**Exercise instructions:**
Copy out the lines of the records below, and only those lines, from the one with "as (pm & _ & Hpm" through the one with "RewardMount : BlkRewardCfg;", exactly as they appear.

[Saved entries]

(** C27: the verification service never gets stuck: it starts on any database
    the node wrote, and in every state its goroutines can reach, in any
    interleaving, its map leads to processes of the current height and the next
    two only, every further message is handled without panicking, and so are all
    the calls that wait for their process, which may be one that the map has
    dropped, and the goroutines of any process.  The exception is a local request
    whose header is nil, on which the handler panics. *)
Theorem service_total `{GoRange} `{GoSort} `{HeaderHash} `{Secp256k1} `{BlockCodec}
    ks dposMode V W D L currentBlock db :
  service_env V D db ->
  (exists pm, reloadVerifiedBlocks currentBlock (NewProcessManage db) = Ok pm) /\
  forall s, service_state ks dposMode V W D L currentBlock db s ->
    (size (pm_map (s_pm s)) <= 3)%nat /\
    (forall n id, pm_map (s_pm s) !! n = Some id ->
       curNumber (pm_chain (s_pm s)) <= n <= curNumber (pm_chain (s_pm s)) + 2 /\
       exists p, pm_procs (s_pm s) !! id = Some p /\ p_number p = n) /\
    (forall cv m, V cv -> msg_in W D L m -> is_Ok (receive ks dposMode cv m (s_pm s))) /\
    (forall cv c, V cv -> c ∈ s_calls s -> is_Ok (runCall ks dposMode cv c (s_pm s))) /\
    (forall cv e id, V cv -> async e -> is_Some (pm_procs (s_pm s) !! id) ->
       is_Ok (callProcess ks dposMode cv e (s_pm s) id)) /\
    (forall cv l r, lrReq l = Some r -> checkReq r = None -> receive ks dposMode cv (MLocal (Some l)) (s_pm s) = Panic).
Proof.
  intros Henv. split.
  { destruct (reload_inv ks dposMode V W D L currentBlock db (se_db _ _ _ Henv) (se_stored _ _ _ Henv))
      as (pm & _ & Hpm & _). by exists pm. }
  intros s Hs. destruct (service_inv ks dposMode V W D L currentBlock db s Henv Hs) as [Hpm Hcalls].
  destruct Henv as [Hh Hv Hi _ _]. split; [by eapply PMInv_size|]. split; [apply Hpm|]. split; [|split; [|split]].
  - intros cv m Hcv Hm. destruct (receive_inv ks dposMode V W D L Hh Hv Hi cv m _ Hcv Hm Hpm)
      as (pm' & c & Hr & _). by exists (pm', c).
  - intros cv c Hcv Hc. rewrite Forall_forall in Hcalls.
    destruct (runCall_inv ks dposMode V W D L Hh Hv Hi cv c _ Hcv (Hcalls _ Hc) Hpm)
      as (pm' & c' & Hr & _). by exists (pm', c').
  - intros cv e id Hcv He [p Hp].
    destruct (callProcess_inv ks dposMode V W D L Hh Hv Hi cv e (s_pm s) id p Hcv) as (pm' & Hr & _);
      [by destruct e|done|done|]. by exists pm'.
  - intros cv l r Hl Hc. cbn [receive]. by rewrite Hl, Hc.
Qed.

(** C24: no interleaving makes a node vote for a block it cannot stand for: in
    every state of the service, every vote any process has sent, also one that
    was dropped in the meantime, is for a block of the node's own or for one
    that was checked and executed. *)
Theorem service_votes_verified `{GoRange} `{GoSort} `{HeaderHash} `{Secp256k1} `{BlockCodec}
    ks dposMode V W D L currentBlock db s id p vote :
  service_env V D db -> service_state ks dposMode V W D L currentBlock db s ->
  pm_procs (s_pm s) !! id = Some p -> OutVote vote ∈ p_out p ->
  verified dposMode (p_number p) V W D L (cvtSignHash vote).
Proof.
  intros Henv Hs Hp Ho. destruct (service_inv ks dposMode V W D L currentBlock db s Henv Hs) as [Hpm _].
  pose proof (Forall_lookup_1 _ _ _ _ (pv_procs _ _ _ _ _ _ _ Hpm) Hp) as Hinv.
  pose proof (pi_out _ _ _ _ _ _ _ _ Hinv) as Hout. rewrite Forall_forall in Hout. exact (Hout _ Ho).
Qed.
(** [mineroutreward.MinerOutReward] *)
Record MinerOutReward := mkMinerOutReward {
  PreReward : list MultiCoinMinerOutReward;
  InnerMiners : list Z;
  RewardType : Z
}.

(** [cfg.RewardCfg] with the default [SetReward] *)
Record RewardCfg := mkRewardCfg {
  Calc : string;
  MinersRate : Z;
  ValidatorsRate : Z;
  RewardMount : BlkRewardCfg;
  SetReward_miner : MinerOutReward
}.

(** [rewardexec.BlockReward]; the state is passed to its methods. *)
Record BlockReward := mkBlockReward {
  rewardCfg : RewardCfg;
  foundationAccount : Z;
  bcInterval : BCIntervalInfo;
  topology : option TopologyGraph;
  elect : option ElectGraph
}.

Definition rates (br : BlockReward) : RewardRateCfg := RewardRate (RewardMount (rewardCfg br)).

Section Exec.
Context `{RewardEnv}.

(** ** The leader *)

Definition manparams_IsBroadcastNumber (number stateNumber : Z) : eff bool :=
  match re_GetBCIntervalInfoByNumber stateNumber with
  | Panic => Panic
  | Err _ => Ok false
  | Ok interval => IsBroadcastNumber interval number
  end.

Definition SetLeaderRewards (reward Leader num : Z) : eff Rewards :=
  let* isBroadcast := manparams_IsBroadcastNumber num (u64 (num - 1)) in
  if isBroadcast : bool then Ok None
  else if reward <=? 0 then Ok None
  else if Leader =? zero_addr then Ok None
  else Ok (Some {[Leader := reward]}).

(** ** The elected nodes *)

Definition has_role (type roleType : Z) : bool := type =? Z.land type roleType.

Definition GetTopAndDeposit (roleType : Z) (currentTop : option TopologyGraph)
    (originElectNodes : option ElectGraph) : res read_error (list Z * gmap Z Z) :=
  match originElectNodes, currentTop with
  | Some eg, Some top =>
      if (length (ElectList eg) =? 0)%nat then Err ErrRead
      else if (length (NodeList top) =? 0)%nat then Err ErrRead
      else
        let topNodes := Account <$> filter (fun n => has_role (Type_ n) roleType = true)
                                      (NodeList top) in
        let electNodes :=
          foldl (fun m n => if has_role (enType n) roleType
                            then <[enAccount n := enStock n]> m else m) ∅ (ElectList eg) in
        Ok (topNodes, electNodes)
  | _, _ => Err ErrRead
  end.

(** The rate of a node by its presence in the topology and in the election. *)
Definition NodesRewardMap (newGraph : list Z) (originElectNodes : gmap Z Z) (rewardRate : Z)
  : gmap Z Z :=
  foldl (fun m a => match m !! a with
                    | Some _ => <[a := RewardFullRate]> m
                    | None => <[a := u64 (RewardFullRate - rewardRate)]> m
                    end)
    (foldl (fun m a => <[a := rewardRate]> m) ∅ newGraph)
    (go_range originElectNodes).*1.

Definition finalStock (originElectNodes : gmap Z Z) (k v : Z) : Z :=
  match originElectNodes !! k with
  | Some stock => u64 (stock * v)
  | None => u64 (1 * v)
  end.

Definition CaclSelectedDeposit (newGraph : list Z) (originElectNodes : gmap Z Z)
    (rewardRate : Z) : gmap Z DepositInfo :=
  foldl (fun d kv => <[fst kv := mkDeposit 0 (finalStock originElectNodes (fst kv) (snd kv))]> d)
    ∅ (go_range (NodesRewardMap newGraph originElectNodes rewardRate)).

Definition GetSelectedRewards (reward roleType rate : Z) (topology : option TopologyGraph)
    (elect : option ElectGraph) : eff Rewards :=
  if reward <=? 0 then Ok None
  else match GetTopAndDeposit roleType topology elect with
       | Panic => Panic
       | Err _ => Ok None
       | Ok (currentTop, originElectNodes) =>
           let selectedNodesDeposit := CaclSelectedDeposit currentTop originElectNodes rate in
           if (size selectedNodesDeposit =? 0)%nat then Ok None
           else CalcStockRate reward selectedNodesDeposit
       end.
(* ===== verification/RlpDecoding.v ===== *)
(** * What the RLP decoder reads

    The stream is followed through the input of [DecodeBytes]: its limit is what
    is left of the input, and every list it is in lies within the input.  A call
    that succeeds has read bytes off the front; the theorems say which. *)

From stdpp Require Import strings.
From S2P Require Import Rlp RlpStream RlpCodec RlpEncoding Prelude.

(** ** Positions of the stream *)

(** The stream has the input and the stack; a header may be cached. *)
Definition at_ (s : Stream) (inp : list Z) (stk : list listpos) : Prop :=
  input s = inp /\ remaining s = Z.of_nat (length inp) /\ limited s = true /\ stack s = stk.

(** The stream is in front of a value. *)
Definition ready (s : Stream) (inp : list Z) (stk : list listpos) : Prop := at_ s inp stk /\ kind s = None.

(** The stream has read the header of a value. *)
Definition held (s : Stream) (inp : list Z) (stk : list listpos) (k : Kind) (size : Z) : Prop :=
  at_ s inp stk /\ kind s = Some k /\ ssize s = size /\ kinderr s = None.

(** The list the stream is in has [n] bytes left. *)
Definition room (stk : list listpos) (n : Z) : Prop :=
  match stk with
  | [] => True
  | p :: _ => 0 <= lp_pos p /\ lp_pos p + n <= lp_size p < 2 ^ 64
  end.

Definition adv (stk : list listpos) (n : Z) : list listpos :=
  match stk with
  | [] => []
  | p :: stk => mkPos (lp_pos p + n) (lp_size p) :: stk
  end.

(** The list lies within the input. *)
Definition bounded (stk : list listpos) (inp : list Z) : Prop :=
  match stk with
  | [] => True
  | p :: _ => 0 <= lp_pos p <= lp_size p /\ lp_size p < 2 ^ 64 /\
              lp_size p - lp_pos p <= Z.of_nat (length inp)
  end.

Definition at_end (stk : list listpos) : Prop :=
  match stk with
  | [] => False
  | p :: _ => lp_pos p = lp_size p
  end.

Definition len (b : list Z) : Z := Z.of_nat (length b).

Lemma len_app b c : len (b ++ c) = len b + len c.
Proof. unfold len. rewrite length_app. lia. Qed.

Lemma len_nonneg b : 0 <= len b.
Proof. unfold len. lia. Qed.

Lemma adv_adv stk n m : adv (adv stk n) m = adv stk (n + m).
Proof. destruct stk; cbn; [done|]. by rewrite Z.add_assoc. Qed.

Lemma adv_0 stk : adv stk 0 = stk.
Proof. destruct stk as [|[p q] stk]; cbn; [done|]. by rewrite Z.add_0_r. Qed.

Lemma room_adv stk n m : 0 <= n -> room (adv stk n) m -> 0 <= m -> room stk 0 -> room stk (n + m).
Proof. destruct stk as [|p stk]; cbn; [done|]. lia. Qed.

Lemma room_split stk n m : 0 <= n -> 0 <= m -> room stk (n + m) -> room stk n /\ room (adv stk n) m.
Proof. destruct stk as [|p stk]; cbn; [done|]. lia. Qed.

Lemma bounded_adv stk b r : bounded stk (b ++ r) -> room stk (len b) -> bounded (adv stk (len b)) r.
Proof. destruct stk as [|p stk]; cbn; [done|]. unfold len. rewrite length_app. lia. Qed.

Lemma bounded_room stk inp : bounded stk inp -> room stk 0.
Proof. destruct stk as [|p stk]; cbn; [done|]. lia. Qed.

(** ** Reading bytes *)

(** A read either gives the next bytes or fails. *)
Definition outcome {A} (x : res dec_error A * Stream) (inp : list Z) (stk : list listpos)
    (Q : A -> list Z -> Prop) : Prop :=
  match x with
  | (Ok a, s') => exists b r, inp = b ++ r /\ room stk (len b) /\ ready s' r (adv stk (len b)) /\ Q a b
  | (Err e, _) => e <> NoFuel /\ e <> EOL
  | (Panic, _) => False
  end.

Lemma willRead_at s inp stk n :
  at_ s inp stk -> bounded stk inp -> fits inp -> 0 <= n ->
  match willRead n s with
  | (Ok _, s') => room stk n /\ n <= len inp /\ input s' = inp /\ remaining s' = len inp - n /\
                  limited s' = true /\ kind s' = None /\ stack s' = adv stk n /\ byteval s' = byteval s
  | (Err e, _) => e = ElemTooLarge \/ e = ValueTooLarge
  | (Panic, _) => False
  end.
Proof.
  intros (Hi & Hr & Hl & Hs) Hb Hf Hn. unfold fits in Hf. unfold willRead, set_kind. cbn [stack limited].
  rewrite Hs. destruct stk as [|p stk]; cbn [room adv].
  - rewrite Hl. cbn [limited remaining]. rewrite Hr. rewrite Z.gtb_ltb.
    destruct (Z.ltb_spec (Z.of_nat (length inp)) n); [by right|]. cbn. rewrite ?Hi, ?Hs, ?Hl.
    rewrite u64_small by (unfold is_u64; lia). by split_and!.
  - cbn in Hb. rewrite u64_small by (unfold is_u64; lia). rewrite Z.gtb_ltb.
    destruct (Z.ltb_spec (lp_size p - lp_pos p) n); [by left|].
    unfold set_stack. cbn [limited remaining]. rewrite Hl, Hr, Z.gtb_ltb.
    destruct (Z.ltb_spec (Z.of_nat (length inp)) n); [by right|]. cbn. rewrite ?Hi, ?Hl.
    rewrite !u64_small by (unfold is_u64; lia). split_and!; (done || lia).
Qed.

Lemma readFull_at s inp stk n :
  at_ s inp stk -> bounded stk inp -> fits inp -> 0 <= n ->
  outcome (readFull n s) inp stk (fun a b => a = b /\ len b = n).
Proof.
  intros Hat Hb Hf Hn. unfold readFull, st_bind. pose proof (willRead_at s inp stk n Hat Hb Hf Hn) as Hw.
  destruct (willRead n s) as [[u|e|] s1]; [|destruct Hw as [->| ->]; by cbn|done].
  destruct Hw as (Hroom & Hlen & Hi & Hr & Hl & Hk & Hs & _). rewrite Hi.
  rewrite (proj2 (Z.ltb_ge _ _)) by done.
  destruct (take_drop_le inp n (conj Hn Hlen)) as (b & r & E & E2 & -> & ->).
  subst n. change (Z.of_nat (length b)) with (len b) in *. unfold outcome, set_input. exists b, r.
  split_and!; [done..| |done|done]. repeat split; cbn; try done. rewrite Hr. rewrite E, len_app. unfold len. lia.
Qed.

Lemma readByte_at s inp stk :
  at_ s inp stk -> bounded stk inp -> fits inp ->
  outcome (readByte s) inp stk (fun a b => b = [a]).
Proof.
  intros Hat Hb Hf. unfold readByte, st_bind. pose proof (willRead_at s inp stk 1 Hat Hb Hf ltac:(lia)) as Hw.
  destruct (willRead 1 s) as [[u|e|] s1]; [|destruct Hw as [->| ->]; by cbn|done].
  destruct Hw as (Hroom & Hlen & Hi & Hr & Hl & Hk & Hs & _). rewrite Hi.
  destruct inp as [|x r]; [by cbn|]. unfold outcome, set_input. exists [x], r.
  split_and!; [done..| |done]. repeat split; cbn; try done. rewrite Hr. unfold len. cbn. lia.
Qed.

**Task answer:**
      as (pm & _ & Hpm & _). by exists pm. }
  intros s Hs. destruct (service_inv ks dposMode V W D L currentBlock db s Henv Hs) as [Hpm Hcalls].
  destruct Henv as [Hh Hv Hi _ _]. split; [by eapply PMInv_size|]. split; [apply Hpm|]. split; [|split; [|split]].
  - intros cv m Hcv Hm. destruct (receive_inv ks dposMode V W D L Hh Hv Hi cv m _ Hcv Hm Hpm)
      as (pm' & c & Hr & _). by exists (pm', c).
  - intros cv c Hcv Hc. rewrite Forall_forall in Hcalls.
    destruct (runCall_inv ks dposMode V W D L Hh Hv Hi cv c _ Hcv (Hcalls _ Hc) Hpm)
      as (pm' & c' & Hr & _). by exists (pm', c').
  - intros cv e id Hcv He [p Hp].
    destruct (callProcess_inv ks dposMode V W D L Hh Hv Hi cv e (s_pm s) id p Hcv) as (pm' & Hr & _);
      [by destruct e|done|done|]. by exists pm'.
  - intros cv l r Hl Hc. cbn [receive]. by rewrite Hl, Hc.
Qed.

(** C24: no interleaving makes a node vote for a block it cannot stand for: in
    every state of the service, every vote any process has sent, also one that
    was dropped in the meantime, is for a block of the node's own or for one
    that was checked and executed. *)
Theorem service_votes_verified `{GoRange} `{GoSort} `{HeaderHash} `{Secp256k1} `{BlockCodec}
    ks dposMode V W D L currentBlock db s id p vote :
  service_env V D db -> service_state ks dposMode V W D L currentBlock db s ->
  pm_procs (s_pm s) !! id = Some p -> OutVote vote ∈ p_out p ->
  verified dposMode (p_number p) V W D L (cvtSignHash vote).
Proof.
  intros Henv Hs Hp Ho. destruct (service_inv ks dposMode V W D L currentBlock db s Henv Hs) as [Hpm _].
  pose proof (Forall_lookup_1 _ _ _ _ (pv_procs _ _ _ _ _ _ _ Hpm) Hp) as Hinv.
  pose proof (pi_out _ _ _ _ _ _ _ _ Hinv) as Hout. rewrite Forall_forall in Hout. exact (Hout _ Ho).
Qed.
(** [mineroutreward.MinerOutReward] *)
Record MinerOutReward := mkMinerOutReward {
  PreReward : list MultiCoinMinerOutReward;
  InnerMiners : list Z;
  RewardType : Z
}.

(** [cfg.RewardCfg] with the default [SetReward] *)
Record RewardCfg := mkRewardCfg {
  Calc : string;
  MinersRate : Z;
  ValidatorsRate : Z;
  RewardMount : BlkRewardCfg;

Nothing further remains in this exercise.